Por un momento, la abertura de la choza quedó oscurecida por la salida del hombre-perro. Luego lo seguí y me puse de pie, casi en el mismo lugar exacto en el que había estado cuando oí a Moreau y a su lebrel persiguiéndome.
Pero ahora era noche, y todo el barranco miasmático a mi alrededor estaba negro; y más allá, en vez de una verde pendiente iluminada por el sol, vi un fuego rojo ante el cual se movían de un lado a otro figuras agachadas y grotescas.
Más lejos estaban los árboles espesos, un banco de oscuridad, bordeados por arriba con el encaje negro de las copas superiores. La luna apenas ascendía por el borde del barranco y, cruzando su faz a modo de barra, se alzaba la columna de vapor que brotaba sin cesar de las fumarolas de la isla.

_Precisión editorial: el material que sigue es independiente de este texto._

Fixpoint read_secrets (stores : list SecretConfig) (vals : gmap str str) : result (gmap str str) :=
  match stores with
  | [] => Ok vals
  | store :: stores => got ← secret_Boot (sc_Path store) (sc_Keys store); read_secrets stores (got ∪ vals)
  end.
Definition expand_name (vals : gmap str str) (key : str) : str :=
  match vals !! key with
  | Some v => v
  | None => if bool_decide (key = lit "PID") then pid else getenv key
  end.

(** Defaults come back where empty sections removed them. *)
Definition restore_defaults (c : Config) : Config :=
  mkConf (cf_Settings c) (cf_Levels c) (or_opt (cf_SnapshotInterval c) (cf_SnapshotInterval DefaultConfig))
    (or_opt (cf_SnapshotRetention c) (cf_SnapshotRetention DefaultConfig)) (cf_ValidationInterval c)
    (or_opt (cf_L0Retention c) (cf_L0Retention DefaultConfig))
    (or_opt (cf_L0RetentionCheckInterval c) (cf_L0RetentionCheckInterval DefaultConfig)) (cf_VerifyCompaction c) (cf_RetentionEnabled c)
    (cf_HeartbeatURL c) (cf_HeartbeatInterval c) (cf_DBs c) (cf_Exec c) (cf_ShutdownSyncTimeout c) (cf_ShutdownSyncInterval c).

Definition set_path (p : str) (d : DBConfig) : DBConfig :=
  mkDBConfig p (dc_Dir d) (dc_Pattern d) (dc_Recursive d) (dc_Watch d) (dc_MetaPath d) (dc_MonitorInterval d) (dc_CheckpointInterval d)
    (dc_BusyTimeout d) (dc_MinCheckpointPageN d) (dc_TruncatePageN d) (dc_RestoreIfDBNotExists d) (dc_Replica d) (dc_Replicas d).
Fixpoint normalize_paths (dbs : list DBConfig) : result (list DBConfig) :=
  match dbs with
  | [] => Ok []
  | d :: dbs =>
      d ← (if nonempty (dc_Path d) then p ← expand cwd home (dc_Path d); Ok (set_path p d) else Ok d);
      rest ← normalize_paths dbs; Ok (d :: rest)
  end.

Definition ParseConfig (buf : result str) (expandEnv : bool) : result Config :=
  buf ← buf;
  buf ← (if expandEnv then
           stores ← yaml_Secrets buf;
           vals ← read_secrets stores ∅;
           Ok (os_Expand buf (expand_name vals))
         else Ok buf);
  c ← yaml_Unmarshal buf DefaultConfig;
  let c := restore_defaults c in
  dbs ← normalize_paths (cf_DBs c);
  let c := propagateGlobalSettings (set_DBs dbs c) in
  _ ← Config_Validate c;
  Ok c.

(** [os.Open] and reading to the end; a missing file has an error of its own. *)
Variable os_Open : str -> result (result str).
Definition ErrConfigFileNotFound : error := EVar "config file not found".
Definition OpenConfigFile (filename : str) : result (result str) :=
  filename ← expand cwd home filename;
  match os_Open filename with
  | Err e => if os_IsNotExist e then Err (EWrap "open" ErrConfigFileNotFound) else Err e
  | r => r
  end.
Definition ReadConfigFile (filename : str) (expandEnv : bool) : result Config :=
  f ← OpenConfigFile filename; ParseConfig f expandEnv.
End Parse.

(** ** What a parsed configuration promises *)

Definition positive (o : option duration) : Prop := exists v, o = Some v /\ 0 < v.
Definition not_nonpositive (o : option duration) : Prop := forall v, o = Some v -> 0 < v.

(** A database is a path or a directory with a pattern, its replicas sync at positive
    intervals. *)
Record db_ok (d : DBConfig) : Prop := {
  db_one : dc_Path d <> [] /\ dc_Dir d = [] \/ dc_Path d = [] /\ dc_Dir d <> [] /\ dc_Pattern d <> [];
  db_watch : dc_Watch d = true -> dc_Dir d <> [];
  db_replica : forall r, dc_Replica d = Some r -> not_nonpositive (rs_SyncInterval (rc_Settings r));
  db_replicas : forall r, In r (dc_Replicas d) -> not_nonpositive (rs_SyncInterval (rc_Settings r))
}.

Record config_ok (c : Config) : Prop := {
  ok_snapshot : positive (cf_SnapshotInterval c) /\ positive (cf_SnapshotRetention c);
  ok_l0 : positive (cf_L0Retention c) /\ positive (cf_L0RetentionCheckInterval c);
  ok_shutdown : (forall v, cf_ShutdownSyncTimeout c = Some v -> 0 <= v) /\ not_nonpositive (cf_ShutdownSyncInterval c);
  ok_heartbeat : (cf_HeartbeatURL c <> [] -> has_scheme (cf_HeartbeatURL c) = true) /\ (forall v, cf_HeartbeatInterval c = Some v -> Minute <= v);
  ok_levels : Forall (fun i => 0 < i) (cf_Levels c);
  ok_dbs : Forall db_ok (cf_DBs c)
}.

Lemma nonpositive_false o : nonpositive o = false <-> not_nonpositive o.
Proof.
  unfold nonpositive, not_nonpositive. destruct o as [v|]; [|split; [intros _ v [=]|done]]. destruct (Z.leb_spec v 0); split; try done.
  - intros Hv. specialize (Hv v eq_refl). lia.
  - by intros _ ? [= <-].
Qed.
Lemma positive_some o : nonpositive o = false -> is_Some o -> positive o.
Proof. intros Hn%nonpositive_false [v ->]. exists v. split; [done|]. by apply Hn. Qed.
Lemma existsb_false {A} (f : A -> bool) l : existsb f l = false <-> Forall (fun x => f x = false) l.
Proof. induction l as [|x l IH]; cbn; [split; [constructor|done]|]. rewrite orb_false_iff, Forall_cons, IH. done. Qed.

Lemma validate_db_ok d : validate_db d = Ok () -> db_ok d.
Proof.
  unfold validate_db. destruct (nonempty (dc_Path d)) eqn:HP, (nonempty (dc_Dir d)) eqn:HD, (nonempty (dc_Pattern d)) eqn:HT, (dc_Watch d) eqn:HW;
    cbn [andb negb]; try done.
  all: destruct (match dc_Replica d with Some _ => _ | None => _ end) eqn:HR; [done|]; destruct (existsb _ _) eqn:HRs; [done|]; intros _.
  all: repeat match goal with H : nonempty _ = true |- _ => apply nonempty_true in H | H : nonempty ?x = false |- _ => unfold nonempty in H; apply negb_false_iff, bool_decide_eq_true in H end.
  all: constructor; [tauto|congruence| |].
  all: try (intros r Hr; rewrite Hr in HR; by apply nonpositive_false).
  all: intros r Hr; apply nonpositive_false; apply existsb_false in HRs; rewrite List.Forall_forall in HRs; by apply HRs.
Qed.
Lemma validate_dbs_ok dbs : validate_dbs dbs = Ok () -> Forall db_ok dbs.
Proof.
  induction dbs as [|d dbs IH]; cbn [validate_dbs]; [constructor|]. destruct (validate_db d) as [[]|e|m] eqn:E; cbn [mbind result_bind]; [|done..].
  intros H. constructor; [by apply validate_db_ok|by apply IH].
Qed.

Lemma Config_Validate_ok c :
  is_Some (cf_SnapshotInterval c) -> is_Some (cf_SnapshotRetention c) -> is_Some (cf_L0Retention c) -> is_Some (cf_L0RetentionCheckInterval c) ->
  Config_Validate c = Ok () -> config_ok c.
Proof.
  intros Hs1 Hs2 Hs3 Hs4. unfold Config_Validate. destruct (nonpositive (cf_SnapshotInterval c)) eqn:E1; [done|].
  destruct (nonpositive (cf_SnapshotRetention c)) eqn:E2; [done|]. destruct (nonpositive (cf_L0Retention c)) eqn:E3; [done|].
  destruct (nonpositive (cf_L0RetentionCheckInterval c)) eqn:E4; [done|].
  destruct (match cf_ShutdownSyncTimeout c with Some _ => _ | None => _ end) eqn:E5; [done|].
  destruct (nonpositive (cf_ShutdownSyncInterval c)) eqn:E6; [done|]. destruct (nonempty _ && _) eqn:E7; [done|].
  destruct (match cf_HeartbeatInterval c with Some _ => _ | None => _ end) eqn:E8; [done|]. unfold validate_levels.
  destruct (existsb _ _) eqn:E9; [done|]. cbn [mbind result_bind]. intros HD. constructor.
  - split; by apply positive_some.
  - split; by apply positive_some.
  - split; [intros v Hv; rewrite Hv in E5; lia|by apply nonpositive_false].
  - split; [intros Hn%nonempty_true; rewrite Hn in E7; by apply negb_false_iff in E7|].
    intros v Hv. rewrite Hv in E8. unfold MinHeartbeatInterval in E8. lia.
  - apply existsb_false in E9. eapply Forall_impl; [exact E9|]. cbn. intros. lia.
  - by apply validate_dbs_ok.
Qed.

Lemma set_replica_defaults_idem g rc : set_replica_defaults g (set_replica_defaults g rc) = set_replica_defaults g rc.
Proof. unfold set_replica_defaults. cbn. f_equal. apply settings_layer. exact g. Qed.

Lemma propagate_idem c : propagateGlobalSettings (propagateGlobalSettings c) = propagateGlobalSettings c.
Proof.
  unfold propagateGlobalSettings. cbn. unfold set_DBs. cbn. f_equal. rewrite <- list_fmap_compose. apply list_fmap_ext. intros _ d _. unfold set_replicas. cbn. f_equal.
  - destruct (dc_Replica d); cbn; [|done]. by rewrite set_replica_defaults_idem.
  - rewrite <- list_fmap_compose. apply list_fmap_ext. intros _ r _. apply set_replica_defaults_idem.
Qed.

—Camina a mi lado —dije, armándome de valor—; y caminamos codo con codo por el estrecho sendero, sin prestar mucha atención a las oscuras criaturas que nos observaban desde las chozas.
Ninguno de los del fuego intentó saludarme. La mayoría me ignoró, de forma ostentosa. Busqué con la mirada al cerdo-hiena, pero no estaba allí. En total, tal vez una veintena de la gente bestia se afeitaba en cuclillas, mirando fijamente el fuego o hablando entre ellos.
“¡Ha muerto, ha muerto! ¡El amo ha muerto!”, dijo la voz del hombre simio a mi derecha. “La casa del dolor—¡ya no hay casa del dolor!”.